■ PROBLEM TO WORK ON
The reply consists of one number only: how many lines in the listing below contain the word "discriminate".

■ ■ ■

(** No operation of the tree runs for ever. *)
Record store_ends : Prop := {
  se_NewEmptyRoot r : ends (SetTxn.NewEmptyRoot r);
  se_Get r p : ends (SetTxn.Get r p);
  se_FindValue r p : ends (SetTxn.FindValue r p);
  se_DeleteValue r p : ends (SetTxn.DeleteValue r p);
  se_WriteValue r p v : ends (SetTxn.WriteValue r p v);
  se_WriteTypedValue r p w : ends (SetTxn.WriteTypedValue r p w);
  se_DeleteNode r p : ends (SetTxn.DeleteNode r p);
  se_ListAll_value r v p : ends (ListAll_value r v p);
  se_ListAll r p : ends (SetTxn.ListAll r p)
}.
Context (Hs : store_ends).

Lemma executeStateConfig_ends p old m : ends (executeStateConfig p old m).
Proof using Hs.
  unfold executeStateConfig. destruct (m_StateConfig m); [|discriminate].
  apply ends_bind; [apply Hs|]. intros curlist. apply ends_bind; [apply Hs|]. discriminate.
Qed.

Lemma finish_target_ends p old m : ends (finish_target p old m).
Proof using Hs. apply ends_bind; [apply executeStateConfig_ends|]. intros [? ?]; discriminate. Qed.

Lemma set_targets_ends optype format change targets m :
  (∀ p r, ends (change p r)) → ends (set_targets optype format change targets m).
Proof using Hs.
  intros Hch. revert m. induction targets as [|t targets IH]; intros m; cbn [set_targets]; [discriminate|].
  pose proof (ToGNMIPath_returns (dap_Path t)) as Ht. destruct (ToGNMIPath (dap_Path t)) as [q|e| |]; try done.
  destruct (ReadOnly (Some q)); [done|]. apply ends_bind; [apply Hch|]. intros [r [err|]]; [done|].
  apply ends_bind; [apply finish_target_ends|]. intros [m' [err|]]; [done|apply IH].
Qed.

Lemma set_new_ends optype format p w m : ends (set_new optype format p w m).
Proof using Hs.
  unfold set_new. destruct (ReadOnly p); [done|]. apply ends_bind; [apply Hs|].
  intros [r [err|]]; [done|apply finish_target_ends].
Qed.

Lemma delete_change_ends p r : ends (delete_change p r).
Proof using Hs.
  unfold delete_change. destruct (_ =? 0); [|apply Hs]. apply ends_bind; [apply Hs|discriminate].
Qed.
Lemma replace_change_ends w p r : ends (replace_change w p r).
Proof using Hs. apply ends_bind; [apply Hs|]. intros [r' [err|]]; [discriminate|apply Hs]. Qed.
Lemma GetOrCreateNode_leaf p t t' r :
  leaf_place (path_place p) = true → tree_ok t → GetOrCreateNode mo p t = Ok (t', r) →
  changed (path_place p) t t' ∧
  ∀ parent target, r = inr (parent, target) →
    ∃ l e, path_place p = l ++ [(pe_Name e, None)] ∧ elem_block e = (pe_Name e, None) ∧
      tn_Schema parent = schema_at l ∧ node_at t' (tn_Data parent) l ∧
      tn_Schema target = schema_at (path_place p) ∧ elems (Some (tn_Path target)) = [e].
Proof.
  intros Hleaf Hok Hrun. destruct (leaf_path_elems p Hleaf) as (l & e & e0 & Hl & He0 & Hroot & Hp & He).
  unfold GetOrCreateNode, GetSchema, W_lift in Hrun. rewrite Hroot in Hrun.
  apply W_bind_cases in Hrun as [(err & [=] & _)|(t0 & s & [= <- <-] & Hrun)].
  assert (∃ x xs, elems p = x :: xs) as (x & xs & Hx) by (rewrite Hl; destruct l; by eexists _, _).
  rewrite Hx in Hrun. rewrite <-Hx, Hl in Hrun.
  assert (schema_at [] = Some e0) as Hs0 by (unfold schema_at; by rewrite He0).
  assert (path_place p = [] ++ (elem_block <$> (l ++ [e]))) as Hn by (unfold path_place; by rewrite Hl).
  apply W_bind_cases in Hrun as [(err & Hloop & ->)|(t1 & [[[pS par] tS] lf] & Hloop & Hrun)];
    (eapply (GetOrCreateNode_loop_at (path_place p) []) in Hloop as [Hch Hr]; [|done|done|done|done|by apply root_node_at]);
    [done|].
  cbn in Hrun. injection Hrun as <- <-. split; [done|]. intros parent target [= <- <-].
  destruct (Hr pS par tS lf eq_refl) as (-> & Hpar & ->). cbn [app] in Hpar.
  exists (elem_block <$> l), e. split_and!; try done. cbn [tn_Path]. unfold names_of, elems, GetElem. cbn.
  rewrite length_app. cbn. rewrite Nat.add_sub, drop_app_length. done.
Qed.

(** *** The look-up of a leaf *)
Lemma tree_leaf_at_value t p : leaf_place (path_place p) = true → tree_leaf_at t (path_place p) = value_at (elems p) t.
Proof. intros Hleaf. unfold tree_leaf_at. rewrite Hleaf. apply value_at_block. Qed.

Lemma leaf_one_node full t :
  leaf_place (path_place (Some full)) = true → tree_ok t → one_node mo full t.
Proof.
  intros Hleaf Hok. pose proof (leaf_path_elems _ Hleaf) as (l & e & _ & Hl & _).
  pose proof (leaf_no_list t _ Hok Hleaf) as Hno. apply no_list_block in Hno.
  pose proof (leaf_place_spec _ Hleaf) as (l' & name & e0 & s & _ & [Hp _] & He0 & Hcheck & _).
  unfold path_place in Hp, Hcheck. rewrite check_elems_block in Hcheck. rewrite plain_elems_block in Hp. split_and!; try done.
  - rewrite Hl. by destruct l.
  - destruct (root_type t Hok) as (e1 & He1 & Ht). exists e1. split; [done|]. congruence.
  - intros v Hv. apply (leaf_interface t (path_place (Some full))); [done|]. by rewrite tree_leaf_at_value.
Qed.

■ ■ ■

■ ANSWER TO THIS EXERCISE
6